Wednesday, 15 October 2014

Campaign to honour hundreds who died in troop ship sinking

On the 2011/2012 I published a post regarding the following newspaper report that I have come across recently.

My original blog post can be found at:
http://trenchartswordsintoploughshares.blogspot.co.uk/2012/11/one-from-collection-in-memoriam-pt.html


Campaign to honour hundreds who died in troop ship sinking


A campaign has been launched to win recognition for hundreds of First World War soldiers almost a century after they died at sea.
Next year marks the centenary of the sinking of a troop ship bound for the battlefield of Gallipoli with the loss of 860 British lives, including some members of the Hampshire Regiment.
When the war ended, many of those who died were awarded three campaign medals – but hundreds more missed out.
Now a group of amateur historians has begun a campaign to ensure that 99 years on from the sinking of His Majesty’s Troopship Royal Edward, all the men who went down with her receive just recognition for their sacrifice.
David Crampin, one of those behind the campaign, said: ‘The rules at the time seemed to suggest that because these men were between theatres of war, travelling from the UK via Egypt on their way to Gallipoli they were excluded from receiving 
medals.

‘But if that was the case, why did a large number of other men get them?
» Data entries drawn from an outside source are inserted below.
(* ===== verification/Rbtree.v ===== *)
(** Search trees: the shape of the kernel's rb-trees and what the driver relies
    on.  Rebalancing and erasure belong to the kernel (lib/rbtree.c); the driver
    only relies on what they do to the in-order sequence. *)

From S2P Require Import Prelude.

(** * Definitions *)

Inductive tree (A : Type) : Type :=
| Leaf : tree A
| Node : tree A → A → tree A → tree A.
Arguments Leaf {A}.
Arguments Node {A} _ _ _.

Fixpoint inorder {A} (t : tree A) : list A :=
  match t with
  | Leaf => []
  | Node l x r => inorder l ++ x :: inorder r
  end.

(** rb_insert_color and rb_erase, by their effect on the sequence of nodes.
    [rb_erase i] removes the node at in-order position [i]. *)
Class Rbtree := {
  rb_insert_color : ∀ {A}, tree A → tree A;
  rb_erase : ∀ {A}, nat → tree A → tree A;
  rb_insert_color_inorder : ∀ A (t : tree A),
    inorder (rb_insert_color t) = inorder t;
  rb_erase_inorder : ∀ A i (t : tree A),
    inorder (rb_erase i t) = take i (inorder t) ++ drop (S i) (inorder t) }.

(** The descent to a free slot by [key] followed by rb_link_node; None when the
    key is taken. *)
Fixpoint rb_link {A} (key : A → Z) (new : A) (t : tree A) : option (tree A) :=
  match t with
  | Leaf => Some (Node Leaf new Leaf)
  | Node l x r =>
      if key x <? key new then (λ r', Node l x r') <$> rb_link key new r
      else if key new <? key x then (λ l', Node l' x r) <$> rb_link key new l
      else None
  end.

(** ** An instance: no rebalancing, erasure through a list *)

Fixpoint vine {A} (l : list A) : tree A :=
  match l with
  | [] => Leaf
  | x :: l' => Node Leaf x (vine l')
  end.

Definition erase_vine {A} (i : nat) (t : tree A) : tree A :=
  vine (take i (inorder t) ++ drop (S i) (inorder t)).

(** * Lemmas *)

Lemma inorder_vine {A} (l : list A) : inorder (vine l) = l.
Proof. induction l; simpl; congruence. Qed.

#[export] Instance vine_rbtree : Rbtree.
Proof.
  refine {| rb_insert_color A t := t; rb_erase A i t := erase_vine i t |}.
  - done.
  - intros. apply inorder_vine.
Defined.

Section bst.
Context {A : Type} (key : A → Z).

Definition key_lt (x y : A) : Prop := key x < key y.

(** The in-order keys increase strictly. *)
Definition bst (t : tree A) : Prop := StronglySorted key_lt (inorder t).

Lemma StronglySorted_mid (R : A → A → Prop) l1 x l2 :
  StronglySorted R (l1 ++ x :: l2) ↔
  StronglySorted R l1 ∧ StronglySorted R l2 ∧
  Forall (λ y, R y x) l1 ∧ Forall (R x) l2 ∧
  (∀ y z, y ∈ l1 → z ∈ l2 → R y z).
Proof.
  induction l1 as [|a l1 IH]; simpl.
  - split.
    + intros H. inversion H; subst. repeat split; try done; try constructor.
      intros y z Hy. set_solver.
    + intros (_ & ? & _ & ? & _). by constructor.
  - split.
    + intros H. inversion H as [|? ? Hs Ha]; subst.
      apply IH in Hs as (? & ? & ? & ? & Hx).
      apply Forall_app in Ha as [Ha1 Ha2]. apply Forall_cons in Ha2 as [? Ha2].
      repeat split; try done; try by constructor.
      intros y z [->|Hy]%elem_of_cons Hz; [|by apply Hx].
      rewrite Forall_forall in Ha2. by apply Ha2.
    + intros (H1 & H2 & H3 & H4 & H5). inversion H1; subst.
      apply Forall_cons in H3 as [? ?].
      constructor.
      * apply IH. repeat split; try done. intros y z ? ?. apply H5; [by right|done].
      * apply Forall_app. split; [done|]. constructor; [done|].
        apply Forall_forall. intros z Hz. apply H5; [by left|done].
Qed.

Lemma rb_link_None new t :
  bst t → rb_link key new t = None ↔ ∃ x, x ∈ inorder t ∧ key x = key new.
Proof.
  induction t as [|l IHl x r IHr]; simpl; unfold bst; simpl.
  { intros _. split; [done|]. set_solver. }
  intros (Hl & Hr & Hlx & Hrx & _)%StronglySorted_mid.
  rewrite Forall_forall in Hlx, Hrx. unfold key_lt in *.
  destruct (Z.ltb_spec (key x) (key new)) as [H1|H1];
    [|destruct (Z.ltb_spec (key new) (key x)) as [H2|H2]].
  - rewrite fmap_None, (IHr Hr). split; intros (y & Hy & E); exists y; split; auto; [set_solver|].
    apply elem_of_app in Hy as [Hy|[->|Hy]%elem_of_cons]; [|lia|done].
    specialize (Hlx y Hy). lia.
  - rewrite fmap_None, (IHl Hl). split; intros (y & Hy & E); exists y; split; auto; [set_solver|].
    apply elem_of_app in Hy as [Hy|[->|Hy]%elem_of_cons]; [done|lia|].
    specialize (Hrx y Hy). lia.
  - split; [|done]. intros _. exists x. split; [set_solver|lia].
Qed.

(** A successful link inserts the new node at its place in the order. *)
Lemma rb_link_Some new t t' :
  bst t → rb_link key new t = Some t' →
  bst t' ∧ ∃ l1 l2, inorder t = l1 ++ l2 ∧ inorder t' = l1 ++ new :: l2.
Proof.
  revert t'. induction t as [|l IHl x r IHr]; simpl; unfold bst; simpl; intros t' Hs E.
  { injection E as <-. simpl. split; [repeat constructor|]. by exists [], []. }
  apply StronglySorted_mid in Hs as (Hl & Hr & Hlx & Hrx & Hlr).
  rewrite Forall_forall in Hlx, Hrx. unfold key_lt in *.
  destruct (Z.ltb_spec (key x) (key new)) as [H1|H1];
    [|destruct (Z.ltb_spec (key new) (key x)) as [H2|H2]; [|done]].
  - apply fmap_Some in E as (r' & E & ->).
    destruct (IHr r' Hr E) as (Hr' & l1 & l2 & E1 & E2). unfold bst in Hr'.
    assert (∀ z, z ∈ inorder r' → z = new ∨ z ∈ inorder r) as Hin.
    { rewrite E1, E2. set_solver. }
    simpl. split.
    + apply StronglySorted_mid. repeat split; try done.
      * by apply Forall_forall.
      * apply Forall_forall. intros z [->|Hz]%Hin; [done|by apply Hrx].
      * intros y z Hy [->|Hz]%Hin; [|by apply Hlr]. specialize (Hlx y Hy). lia.
    + exists (inorder l ++ x :: l1), l2. rewrite E1, E2, <-!(assoc_L app). done.
  - apply fmap_Some in E as (l' & E & ->).
    destruct (IHl l' Hl E) as (Hl' & l1 & l2 & E1 & E2). unfold bst in Hl'.
    assert (∀ z, z ∈ inorder l' → z = new ∨ z ∈ inorder l) as Hin.
    { rewrite E1, E2. set_solver. }
    simpl. split.
    + apply StronglySorted_mid. repeat split; try done.
      * apply Forall_forall. intros z [->|Hz]%Hin; [lia|by apply Hlx].
      * by apply Forall_forall.
      * intros y z [->|Hy]%Hin Hz; [|by apply Hlr]. specialize (Hrx z Hz). lia.
    + exists l1, (l2 ++ x :: inorder r). rewrite E1, E2, <-!(assoc_L app). done.
Qed.
End bst.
Surely they should all have been treated in the same way – they were on their way to war, keen to do their bit; why should some have missed out when others got the medals they all deserved?’
After the war Winston Churchill called for all men who had died in transports between theatres of war to receive medals.
The powers-that-be at the time rejected the idea, but regardless of this ruling, some of the Royal Edward victims did in fact get them.